== AIM OF THE TASK ==
Please repeat the lines below exactly. Begin with the line containing "match err with None" and go on through the line containing "(* the failed".
========================================================================
(** * dbq: nullable values and the transaction wrapper

    A shallow embedding of the Go package [dbq] (null.go, tx.go, errors.go
    and the generic row helpers) together with the properties of its
    specification.

    Conventions.
    - A Go [string] and a Go [[]byte] are both sequences of 8-bit bytes and
      are modelled by [bytes], a list of [ascii] characters.
    - A Go interface value ([any], [driver.Value], the operand of [panic])
      is modelled by the tagged union [any]; [error] values by [error].
    - Go integers are modelled by [Z] together with the range of their
      kind; [int] is taken to be 64 bits wide, as the package's tests do
      ([TestUnmarshalInt64Overflow] decodes [math.MaxInt64] into
      [Null[int]]).
    - A call that may panic returns an [Outcome]. *)

From Stdlib Require Import ZArith List Bool Ascii String Lia.
Import ListNotations.

Local Open Scope Z_scope.

(* ================================================================== *)
(** ** Bytes, errors and interface values *)

Definition bytes := list ascii.

(** A string literal as a byte sequence. *)
Definition bs (s : string) : bytes := list_ascii_of_string s.

Definition byte_eqb (a b : ascii) : bool := Ascii.eqb a b.

(** [bytes.Equal] and [==] on Go strings. *)
Fixpoint bytes_Equal (a b : bytes) : bool :=
  match a, b with
  | [], [] => true
  | x :: a', y :: b' => byte_eqb x y && bytes_Equal a' b'
  | _, _ => false
  end.

(** The [error] values that occur in the package: the sentinels of
    [database/sql] and [context], the package's own [*NotFoundError], the
    two error types of [encoding/json] that decoding a scalar can produce,
    [fmt.Errorf] with the [%w] verb, and any other error (a driver's). *)
Inductive error : Type :=
| ErrNoRows                                  (* sql.ErrNoRows *)
| ErrTxDone                                  (* sql.ErrTxDone *)
| DeadlineExceeded                           (* context.DeadlineExceeded *)
| Canceled                                   (* context.Canceled *)
| NotFoundErrorPtr (DataSource : bytes)      (* &NotFoundError{DataSource} *)
| SyntaxError                                (* *json.SyntaxError *)
| UnmarshalTypeError (value : bytes)         (* *json.UnmarshalTypeError *)
| wrapError (msg : bytes) (err : error)      (* fmt.Errorf("msg: %w", err) *)
| errorString (s : bytes).                   (* errors.New(s) *)

Fixpoint error_eqb (a b : error) : bool :=
  match a, b with
  | ErrNoRows, ErrNoRows => true
  | ErrTxDone, ErrTxDone => true
  | DeadlineExceeded, DeadlineExceeded => true
  | Canceled, Canceled => true
  | NotFoundErrorPtr x, NotFoundErrorPtr y => bytes_Equal x y
  | SyntaxError, SyntaxError => true
  | UnmarshalTypeError x, UnmarshalTypeError y => bytes_Equal x y
  | wrapError m x, wrapError m' y => bytes_Equal m m' && error_eqb x y
  | errorString x, errorString y => bytes_Equal x y
  | _, _ => false
  end.

(** [errors.Is]: the chain of [Unwrap] is searched for the target. *)
Fixpoint errors_Is (err target : error) : bool :=
  error_eqb err target ||
  match err with
  | wrapError _ inner => errors_Is inner target
  | _ => false
  end.

(** The integer kinds of the [Number] constraint. *)
Inductive IntKind : Type := Kbyte | Kint | Kint16 | Kint32 | Kint64.

Definition IntKind_eqb (a b : IntKind) : bool :=
  match a, b with
  | Kbyte, Kbyte | Kint, Kint | Kint16, Kint16
  | Kint32, Kint32 | Kint64, Kint64 => true
  | _, _ => false
  end.

(** Interface values.  [nil_any] is the nil interface; every other value
    carries its dynamic type. *)
Inductive any : Type :=
| nil_any
| any_int (k : IntKind) (z : Z)
| any_bool (b : bool)
| any_string (s : bytes)
| any_bytes (s : bytes)                      (* []byte *)
| any_error (e : error)
| any_Access (handle : nat).                 (* a *sql.Tx seen as Access *)

(** The result of running a function body: it returns or it panics. *)
Inductive Outcome (A : Type) : Type :=
| Returned (a : A)
| Panicked (v : any).
Arguments Returned {A} a.
Arguments Panicked {A} v.

(* ================================================================== *)
(** ** null.go: the generic nullable value *)

(** The constraint [Type] of null.go.  What the package (and the
    libraries it calls through reflection) needs from a type argument [T]:
    its zero value, [==], boxing into an interface and the type assertion
    [value.(T)], the text codec of [encoding/json], and the package's
    [convertAssign] (which is not among the sources held here and is taken
    as given). *)
Class GoType (T : Type) : Type := {
  zero : T;
  go_eq : T -> T -> bool;
  box : T -> any;
  assert_T : any -> option T;
  json_Marshal : T -> bytes * option error;
  json_Unmarshal : bytes -> T -> T * option error;
  convertAssign : T -> any -> T * option error
}.

Record Null (T : Type) : Type := mkNull {
  Val : T;
  Valid : bool   (* Valid is true if T is not NULL *)
}.
Arguments mkNull {T} Val Valid.
Arguments Val {T} n.
Arguments Valid {T} n.

(** nullBytes is a JSON null literal *)
Definition nullBytes : bytes := bs "null".

Definition is_nil (err : option error) : bool :=
  match err with None => true | Some _ => false end.

Section NullOps.
Context {T : Type} `{GoType T}.

Definition New (val : T) (valid : bool) : Null T :=
  {| Val := val; Valid := valid |}.

(** [Scan] implements the Scanner interface.  The receiver is a
    pointer: the updated value is returned next to the error. *)
Definition Scan (n : Null T) (value : any) : Null T * option error :=
  match value with
  | nil_any => ({| Val := zero; Valid := false |}, None)
  | _ =>
    match assert_T value with
    | Some v => ({| Val := v; Valid := true |}, None)
    | None =>
      (* the failed assertion has stored the zero value in n.Val *)
      let '(v, err) := convertAssign zero value in
      ({| Val := v; Valid := is_nil err |}, err)
    end
  end.

(** [Value] implements the driver Valuer interface. *)
Definition Value (n : Null T) : any * option error :=
  if negb (Valid n) then (nil_any, None) else (box (Val n), None).

Definition FromValue (n : T) : Null T := New n true.

(** [FromPtr].  A pointer [*T] is modelled by what it points to, [None]
    standing for nil; the identity of pointers is not modelled. *)
Definition FromPtr (n : option T) : Null T :=
  match n with
  | None => New zero false
  | Some v => New v true
  end.

Definition ValueOrZero (n : Null T) : T :=
  if negb (Valid n) then zero else Val n.

(** [UnmarshalJSON] implements json.Unmarshaler. *)
Definition UnmarshalJSON (n : Null T) (data : bytes)
  : Null T * option error :=
  if bytes_Equal data nullBytes then
    ({| Val := Val n; Valid := false |}, None)
  else
    match json_Unmarshal data (Val n) with
    | (v, Some err) =>
      ({| Val := v; Valid := Valid n |},
       Some (wrapError (bs "null: couldn't unmarshal JSON") err))
    | (v, None) => ({| Val := v; Valid := true |}, None)
    end.

(** [MarshalJSON] implements json.Marshaler. *)
Definition MarshalJSON (n : Null T) : bytes * option error :=
  if negb (Valid n) then (bs "null", None) else json_Marshal (Val n).

Definition SetValid (n : Null T) (v : T) : Null T :=
  {| Val := v; Valid := true |}.

(** [Ptr]: nil, or a pointer to the copy of [Val] that the value
    receiver holds, given by what it points to. *)
Definition Ptr (n : Null T) : option T :=
  if negb (Valid n) then None else Some (Val n).

Definition IsZero (n : Null T) : bool := negb (Valid n).

Definition Equal (n other : Null T) : bool :=
  Bool.eqb (Valid n) (Valid other)
  && (negb (Valid n) || go_eq (Val n) (Val other)).

End NullOps.

(* ================================================================== *)
(** ** errors.go *)

(** [NotFoundError.Error]. *)
Definition NotFoundError_Error (DataSource : bytes) : bytes :=
  if negb (bytes_Equal DataSource [])
  then bs "no data found in " ++ DataSource
  else bs "no data found".

(* ================================================================== *)
(** ** The environment of tx.go: contexts, the driver, units of work *)

(** Keys of context values: the private [txKeyType{}] of tx.go, the
    [CtxDataSourceKey{}] used by [QueryRow] (declared elsewhere in the
    package), and any other key. *)
Inductive ctxKey : Type :=
| txKeyType
| CtxDataSourceKey
| otherKey (name : bytes).

Definition ctxKey_eqb (a b : ctxKey) : bool :=
  match a, b with
  | txKeyType, txKeyType => true
  | CtxDataSourceKey, CtxDataSourceKey => true
  | otherKey x, otherKey y => bytes_Equal x y
  | _, _ => false
  end.

(** A [context.Context] as the chain of its values, innermost first. *)
Definition Context := list (ctxKey * any).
========================================================================
== ANSWER SECTION ==
  match err with None => true | Some _ => false end.

Section NullOps.
Context {T : Type} `{GoType T}.

Definition New (val : T) (valid : bool) : Null T :=
  {| Val := val; Valid := valid |}.

(** [Scan] implements the Scanner interface.  The receiver is a
    pointer: the updated value is returned next to the error. *)
Definition Scan (n : Null T) (value : any) : Null T * option error :=
  match value with
  | nil_any => ({| Val := zero; Valid := false |}, None)
  | _ =>
    match assert_T value with
    | Some v => ({| Val := v; Valid := true |}, None)
    | None =>
      (* the failed assertion has stored the zero value in n.Val *)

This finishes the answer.